> EXERCISE GOAL: Lines containing the word "CassTuple": say how many there are in the listing, with only the number as the answer.

----

Definition statement_api : list signature := [
  fn "cass_statement_bind_bool" [BorrowedExclusive CassStatement CMut; Val; Val] NoPtr;
  fn "cass_statement_bind_bool_by_name" [BorrowedExclusive CassStatement CMut; Val; Val] NoPtr;
  fn "cass_statement_bind_bool_by_name_n" [BorrowedExclusive CassStatement CMut; Val; Val; Val] NoPtr;
  fn "cass_statement_bind_bytes" [BorrowedExclusive CassStatement CMut; Val; Val; Val] NoPtr;
  fn "cass_statement_bind_bytes_by_name" [BorrowedExclusive CassStatement CMut; Val; Val; Val] NoPtr;
  fn "cass_statement_bind_bytes_by_name_n" [BorrowedExclusive CassStatement CMut; Val; Val; Val; Val] NoPtr;
  fn "cass_statement_bind_collection" [BorrowedExclusive CassStatement CMut; Val; BorrowedShared CassCollection CConst] NoPtr;
  fn "cass_statement_bind_collection_by_name" [BorrowedExclusive CassStatement CMut; Val; BorrowedShared CassCollection CConst] NoPtr;
  fn "cass_statement_bind_collection_by_name_n" [BorrowedExclusive CassStatement CMut; Val; Val; BorrowedShared CassCollection CConst] NoPtr;
  fn "cass_statement_bind_decimal" [BorrowedExclusive CassStatement CMut; Val; Val; Val; Val] NoPtr;
  fn "cass_statement_bind_decimal_by_name" [BorrowedExclusive CassStatement CMut; Val; Val; Val; Val] NoPtr;
  fn "cass_statement_bind_decimal_by_name_n" [BorrowedExclusive CassStatement CMut; Val; Val; Val; Val; Val] NoPtr;
  fn "cass_statement_bind_double" [BorrowedExclusive CassStatement CMut; Val; Val] NoPtr;
  fn "cass_statement_bind_double_by_name" [BorrowedExclusive CassStatement CMut; Val; Val] NoPtr;
  fn "cass_statement_bind_double_by_name_n" [BorrowedExclusive CassStatement CMut; Val; Val; Val] NoPtr;
  fn "cass_statement_bind_duration" [BorrowedExclusive CassStatement CMut; Val; Val; Val; Val] NoPtr;
  fn "cass_statement_bind_duration_by_name" [BorrowedExclusive CassStatement CMut; Val; Val; Val; Val] NoPtr;
  fn "cass_statement_bind_duration_by_name_n" [BorrowedExclusive CassStatement CMut; Val; Val; Val; Val; Val] NoPtr;
  fn "cass_statement_bind_float" [BorrowedExclusive CassStatement CMut; Val; Val] NoPtr;
  fn "cass_statement_bind_float_by_name" [BorrowedExclusive CassStatement CMut; Val; Val] NoPtr;
  fn "cass_statement_bind_float_by_name_n" [BorrowedExclusive CassStatement CMut; Val; Val; Val] NoPtr;
  fn "cass_statement_bind_inet" [BorrowedExclusive CassStatement CMut; Val; Val] NoPtr;
  fn "cass_statement_bind_inet_by_name" [BorrowedExclusive CassStatement CMut; Val; Val] NoPtr;
  fn "cass_statement_bind_inet_by_name_n" [BorrowedExclusive CassStatement CMut; Val; Val; Val] NoPtr;
  fn "cass_statement_bind_int8" [BorrowedExclusive CassStatement CMut; Val; Val] NoPtr;
  fn "cass_statement_bind_int8_by_name" [BorrowedExclusive CassStatement CMut; Val; Val] NoPtr;
  fn "cass_statement_bind_int8_by_name_n" [BorrowedExclusive CassStatement CMut; Val; Val; Val] NoPtr;
  fn "cass_statement_bind_int16" [BorrowedExclusive CassStatement CMut; Val; Val] NoPtr;
  fn "cass_statement_bind_int16_by_name" [BorrowedExclusive CassStatement CMut; Val; Val] NoPtr;
  fn "cass_statement_bind_int16_by_name_n" [BorrowedExclusive CassStatement CMut; Val; Val; Val] NoPtr;
  fn "cass_statement_bind_int32" [BorrowedExclusive CassStatement CMut; Val; Val] NoPtr;
  fn "cass_statement_bind_int32_by_name" [BorrowedExclusive CassStatement CMut; Val; Val] NoPtr;
  fn "cass_statement_bind_int32_by_name_n" [BorrowedExclusive CassStatement CMut; Val; Val; Val] NoPtr;
  fn "cass_statement_bind_int64" [BorrowedExclusive CassStatement CMut; Val; Val] NoPtr;
  fn "cass_statement_bind_int64_by_name" [BorrowedExclusive CassStatement CMut; Val; Val] NoPtr;
  fn "cass_statement_bind_int64_by_name_n" [BorrowedExclusive CassStatement CMut; Val; Val; Val] NoPtr;
  fn "cass_statement_bind_null" [BorrowedExclusive CassStatement CMut; Val] NoPtr;
  fn "cass_statement_bind_null_by_name" [BorrowedExclusive CassStatement CMut; Val] NoPtr;
  fn "cass_statement_bind_null_by_name_n" [BorrowedExclusive CassStatement CMut; Val; Val] NoPtr;
  fn "cass_statement_bind_string" [BorrowedExclusive CassStatement CMut; Val; Val] NoPtr;
  fn "cass_statement_bind_string_by_name" [BorrowedExclusive CassStatement CMut; Val; Val] NoPtr;
  fn "cass_statement_bind_string_by_name_n" [BorrowedExclusive CassStatement CMut; Val; Val; Val; Val] NoPtr;
  fn "cass_statement_bind_string_n" [BorrowedExclusive CassStatement CMut; Val; Val; Val] NoPtr;
  fn "cass_statement_bind_tuple" [BorrowedExclusive CassStatement CMut; Val; BorrowedShared CassTuple CConst] NoPtr;
  fn "cass_statement_bind_tuple_by_name" [BorrowedExclusive CassStatement CMut; Val; BorrowedShared CassTuple CConst] NoPtr;
  fn "cass_statement_bind_tuple_by_name_n" [BorrowedExclusive CassStatement CMut; Val; Val; BorrowedShared CassTuple CConst] NoPtr;
  fn "cass_statement_bind_uint32" [BorrowedExclusive CassStatement CMut; Val; Val] NoPtr;
  fn "cass_statement_bind_uint32_by_name" [BorrowedExclusive CassStatement CMut; Val; Val] NoPtr;
  fn "cass_statement_bind_uint32_by_name_n" [BorrowedExclusive CassStatement CMut; Val; Val; Val] NoPtr;
  fn "cass_statement_bind_user_type" [BorrowedExclusive CassStatement CMut; Val; BorrowedShared CassUserType CConst] NoPtr;
  fn "cass_statement_bind_user_type_by_name" [BorrowedExclusive CassStatement CMut; Val; BorrowedShared CassUserType CConst] NoPtr;
  fn "cass_statement_bind_user_type_by_name_n" [BorrowedExclusive CassStatement CMut; Val; Val; BorrowedShared CassUserType CConst] NoPtr;
  fn "cass_statement_bind_vector" [BorrowedExclusive CassStatement CMut; Val; BorrowedShared CassVector CConst] NoPtr;
  fn "cass_statement_bind_vector_by_name" [BorrowedExclusive CassStatement CMut; Val; BorrowedShared CassVector CConst] NoPtr;
  fn "cass_statement_bind_vector_by_name_n" [BorrowedExclusive CassStatement CMut; Val; Val; BorrowedShared CassVector CConst] NoPtr;
  fn "cass_statement_bind_uuid" [BorrowedExclusive CassStatement CMut; Val; Val] NoPtr;
  fn "cass_statement_bind_uuid_by_name" [BorrowedExclusive CassStatement CMut; Val; Val] NoPtr;
  fn "cass_statement_bind_uuid_by_name_n" [BorrowedExclusive CassStatement CMut; Val; Val; Val] NoPtr;
  fn "cass_statement_free" [OwnedExclusive CassStatement CMut] NoPtr;
  fn "cass_statement_new" [Val; Val] (RetPtr Static Exclusive CMut CassStatement []);
  fn "cass_statement_new_n" [Val; Val; Val] (RetPtr Static Exclusive CMut CassStatement []);
  fn "cass_statement_reset_parameters" [BorrowedExclusive CassStatement CMut; Val] NoPtr;
  fn "cass_statement_set_consistency" [BorrowedExclusive CassStatement CMut; Val] NoPtr;
  fn "cass_statement_set_host" [BorrowedExclusive CassStatement CMut; Val; Val] NoPtr;
  fn "cass_statement_set_host_inet" [BorrowedExclusive CassStatement CMut; Val; Val] NoPtr;
  fn "cass_statement_set_host_n" [BorrowedExclusive CassStatement CMut; Val; Val; Val] NoPtr;
  fn "cass_statement_set_is_idempotent" [BorrowedExclusive CassStatement CMut; Val] NoPtr;
  fn "cass_statement_set_node" [BorrowedExclusive CassStatement CMut; BorrowedShared CassNode CConst] NoPtr;
  fn "cass_statement_set_paging_size" [BorrowedExclusive CassStatement CMut; Val] NoPtr;
  fn "cass_statement_set_paging_state" [BorrowedExclusive CassStatement CMut; BorrowedShared CassResult CConst] NoPtr;
  fn "cass_statement_set_paging_state_token" [BorrowedExclusive CassStatement CMut; Val; Val] NoPtr;
  fn "cass_statement_set_request_timeout" [BorrowedExclusive CassStatement CMut; Val] NoPtr;
  fn "cass_statement_set_retry_policy" [BorrowedExclusive CassStatement CMut; BorrowedShared CassRetryPolicy CMut] NoPtr;
  fn "cass_statement_set_serial_consistency" [BorrowedExclusive CassStatement CMut; Val] NoPtr;
  fn "cass_statement_set_timestamp" [BorrowedExclusive CassStatement CMut; Val] NoPtr;
  fn "cass_statement_set_tracing" [BorrowedExclusive CassStatement CMut; Val] NoPtr;
  fn "cass_statement_set_execution_profile" [BorrowedExclusive CassStatement CMut; Val] NoPtr;
  fn "cass_statement_set_execution_profile_n" [BorrowedExclusive CassStatement CMut; Val; Val] NoPtr
].

Definition prepared_api : list signature := [
  fn "cass_prepared_bind" [BorrowedShared CassPrepared CConst] (RetPtr Static Exclusive CMut CassStatement []);
  fn "cass_prepared_free" [OwnedShared CassPrepared CConst] NoPtr;
  fn "cass_prepared_parameter_data_type" [BorrowedShared CassPrepared CConst; Val] (RetPtr Borrow Shared CConst CassDataType [0]);
  fn "cass_prepared_parameter_data_type_by_name" [BorrowedShared CassPrepared CConst; Val] (RetPtr Borrow Shared CConst CassDataType [0]);
  fn "cass_prepared_parameter_data_type_by_name_n" [BorrowedShared CassPrepared CConst; Val; Val] (RetPtr Borrow Shared CConst CassDataType [0]);
  fn "cass_prepared_parameter_name" [BorrowedShared CassPrepared CConst; Val; Val; Val] NoPtr
].

Definition batch_api : list signature := [
  fn "cass_batch_add_statement" [BorrowedExclusive CassBatch CMut; BorrowedShared CassStatement CMut] NoPtr;
  fn "cass_batch_free" [OwnedExclusive CassBatch CMut] NoPtr;
  fn "cass_batch_new" [Val] (RetPtr Static Exclusive CMut CassBatch []);
  fn "cass_batch_set_consistency" [BorrowedExclusive CassBatch CMut; Val] NoPtr;
  fn "cass_batch_set_serial_consistency" [BorrowedExclusive CassBatch CMut; Val] NoPtr;
  fn "cass_batch_set_request_timeout" [BorrowedExclusive CassBatch CMut; Val] NoPtr;
  fn "cass_batch_set_is_idempotent" [BorrowedExclusive CassBatch CMut; Val] NoPtr;
  fn "cass_batch_set_retry_policy" [BorrowedExclusive CassBatch CMut; BorrowedShared CassRetryPolicy CMut] NoPtr;
  fn "cass_batch_set_timestamp" [BorrowedExclusive CassBatch CMut; Val] NoPtr;
  fn "cass_batch_set_tracing" [BorrowedExclusive CassBatch CMut; Val] NoPtr;
  fn "cass_batch_set_execution_profile" [BorrowedExclusive CassBatch CMut; Val] NoPtr;
  fn "cass_batch_set_execution_profile_n" [BorrowedExclusive CassBatch CMut; Val; Val] NoPtr
].
(** ** Depth

    An acyclic heap is not deeper than it has cells. *)

Lemma inner_mapM_impl {R S} (f g : R -> option S) i j :
  (forall x y, f x = Some y -> g x = Some y) -> inner_mapM f i = Some j -> inner_mapM g i = Some j.
Proof.
  intros Hfg.
  assert (Hl : forall l k, mapM f l = Some k -> mapM g l = Some k).
  { intros l k. rewrite !mapM_Some. intros H. eapply Forall2_impl; [exact H|]. auto. }
  assert (Hf : forall fs gs, mapM (fun p : string * R => (fun y => (p.1, y)) <$> f p.2) fs = Some gs ->
    mapM (fun p => (fun y => (p.1, y)) <$> g p.2) fs = Some gs).
  { intros fs gs. rewrite !mapM_Some. intros H. eapply Forall2_impl; [exact H|].
    intros p q (y&Hy&->)%fmap_Some. by rewrite (Hfg _ _ Hy). }
  destruct i as [t|[fs ks nm fr]|[x|] fr|[x|] fr|[|k|k v] fr|l|x d|s]; simpl; try done; intros E;
    repeat match goal with
    | E : _ ≫= _ = Some _ |- _ => apply bind_Some in E as (? & ? & ?)
    | E : _ <$> _ = Some _ |- _ => apply fmap_Some in E as (? & ? & ?)
    end; simplify_eq;
    repeat match goal with
    | E : f _ = Some _ |- _ => rewrite (Hfg _ _ E); clear E
    | E : mapM f _ = Some _ |- _ => rewrite (Hl _ _ E); clear E
    | E : mapM _ _ = Some _ |- _ => rewrite (Hf _ _ E); clear E
    end; done.
Qed.

Lemma denote_mono n m h l t : denote n h l = Some t -> (n <= m)%nat -> denote m h l = Some t.
Proof.
  revert m l t. induction n as [|n IH]; intros [|m] l t; simpl; try done; [lia|].
  destruct (h !! l) as [i|]; [|done]. simpl. intros (j & Hj & ->)%fmap_Some Hm.
  rewrite (inner_mapM_impl (denote n h) (denote m h) i j); [done| |done]. intros x y Hx. apply IH; [done|lia].
Qed.

Lemma inner_mapM_total {R S} (f : R -> option S) i :
  Forall (fun x => is_Some (f x)) (subs i) -> is_Some (inner_mapM f i).
Proof.
  assert (Hl : forall l, Forall (fun x => is_Some (f x)) l -> is_Some (mapM f l)).
  { intros l. by rewrite mapM_is_Some. }
  destruct i as [t|[fs ks nm fr]|[x|] fr|[x|] fr|[|k|k v] fr|l|x d|s]; simpl;
    rewrite ?Forall_cons, ?Forall_nil; try (by eexists).
  - rewrite Forall_map. intros H.
    assert (Hm : is_Some (mapM (fun p : string * R => (fun y => (p.1, y)) <$> f p.2) fs)).
    { rewrite mapM_is_Some. eapply Forall_impl; [exact H|]. intros p [y Hy]. simpl in *. rewrite Hy. by eexists. }
    destruct Hm as [gs ->]. by eexists.
  - intros [[y ->] _]. by eexists.
  - intros [[y ->] _]. by eexists.
  - intros [[y ->] _]. by eexists.
  - intros ([y ->] & [z ->] & _). by eexists.
  - intros H%Hl. destruct H as [k ->]. by eexists.
  - intros [[y ->] _]. by eexists.
Qed.

Definition edge (h : heap) (l s : loc) : Prop := exists i, h !! l = Some i /\ s ∈ subs i.

Lemma denote_reachable (h : heap) (rank : loc -> nat) :
  closed h -> (forall l i s, h !! l = Some i -> s ∈ subs i -> (rank s < rank l)%nat) ->
  forall (X : gset loc) l, is_Some (h !! l) -> (forall x, rtc (edge h) l x -> x ∈ X) ->
    is_Some (denote (size X) h l).
Proof.
  intros Hc Hr X. induction (set_wf X) as [X _ IH]. intros l [i Hi] HX.
  assert (Hrank : forall x y, rtc (edge h) x y -> (rank y <= rank x)%nat).
  { induction 1 as [|x y z (j & Hj & Hs) _ IHr]; [lia|]. specialize (Hr _ _ _ Hj Hs). lia. }
  assert (Hl : l ∈ X) by (apply HX; constructor).
  rewrite (union_difference_L {[l]} X), size_union, size_singleton by set_solver. simpl. rewrite Hi. simpl.
  destruct (inner_mapM_total (denote (size (X ∖ {[l]})) h) i) as [j ->]; [|by eexists].
  apply Forall_forall. intros s Hs. apply IH; [set_solver| |].
  - specialize (Hc _ _ Hi). rewrite Forall_forall in Hc. by apply Hc.
  - intros x Hx. apply elem_of_difference. split; [apply HX; eapply rtc_l; [by exists i|done]|].
    rewrite elem_of_singleton. intros ->. pose proof (Hr _ _ _ Hi Hs). specialize (Hrank _ _ Hx). lia.
Qed.

Lemma denote_total h l :
  closed h -> acyclic h -> is_Some (h !! l) -> is_Some (denote (size h) h l).
Proof.
  intros Hc [rank Hr] Hl. rewrite <- size_dom. apply (denote_reachable h rank Hc Hr); [done|].
  intros x [<-|(y & _ & j & Hj & Hsub)]%rtc_inv_r; [by apply elem_of_dom|]. specialize (Hc _ _ Hj). rewrite Forall_forall in Hc.
  by apply elem_of_dom, Hc.
Qed.

(** ** Lemmas on the type check of trees *)

Lemma value_types_equal_norm t1 t2 :
  value_types_equal t1 t2 = bool_decide (norm_value t1 = norm_value t2).
Proof. destruct t1, t2; reflexivity. Qed.

Lemma value_names t b : value_types_equal t (get_value_type (match b with Node i => i end)) = true <-> names t b.
Proof.
  split.
  - destruct b as [i]. intros H.
    assert (Hc : t = get_value_type i \/ (t = CASS_VALUE_TYPE_TEXT /\ get_value_type i = CASS_VALUE_TYPE_VARCHAR) \/
      (t = CASS_VALUE_TYPE_VARCHAR /\ get_value_type i = CASS_VALUE_TYPE_TEXT)).
    { rewrite value_types_equal_norm, bool_decide_eq_true in H. destruct t, (get_value_type i); simpl in H; simplify_eq; auto. }
    destruct i; simpl in Hc; destruct_or? Hc; destruct_and? Hc; subst; try done; constructor.
  - rewrite value_types_equal_norm, bool_decide_eq_true. by destruct 1.
Qed.

Lemma same_name_spec a b : any_string_empty_or_both_equal a b = true <-> same_name a b.
Proof.
  unfold any_string_empty_or_both_equal, same_name. rewrite !orb_true_iff, !bool_decide_eq_true. tauto.
Qed.

(** The common length of two lists. *)
Lemma zip_all_common {A B} (f : A -> B -> outcome bool) (l : list A) (k : list B) :
  zip_all f l k = Ret true <->
  exists l1 more k1 more', l = l1 ++ more /\ k = k1 ++ more' /\
    Forall2 (fun x y => f x y = Ret true) l1 k1 /\ (more = [] \/ more' = []).
Proof.
  revert k. induction l as [|x l IH]; intros k.
  { split; [intros _; exists [], [], [], k; auto|done]. }
  destruct k as [|y k].
  { split; [intros _; exists [], (x :: l), [], []; auto|done]. }
  simpl. rewrite and_then_true, IH. split.
  - intros (Hx & l1 & more & k1 & more' & -> & -> & H & Hm).
    exists (x :: l1), more, (y :: k1), more'. split_and!; try done. by constructor.
  - intros ([|x' l1] & more & k1 & more' & El & Ek & H & Hm).
    + inversion H; subst. simpl in *. subst. destruct Hm; done.
    + inversion H as [|? y' ? k1' Hxy Hrest]; subst. simplify_eq/=. split; [done|].
      exists l1, more, k1', more'. auto.
Qed.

----

> RESPONSE AREA: 3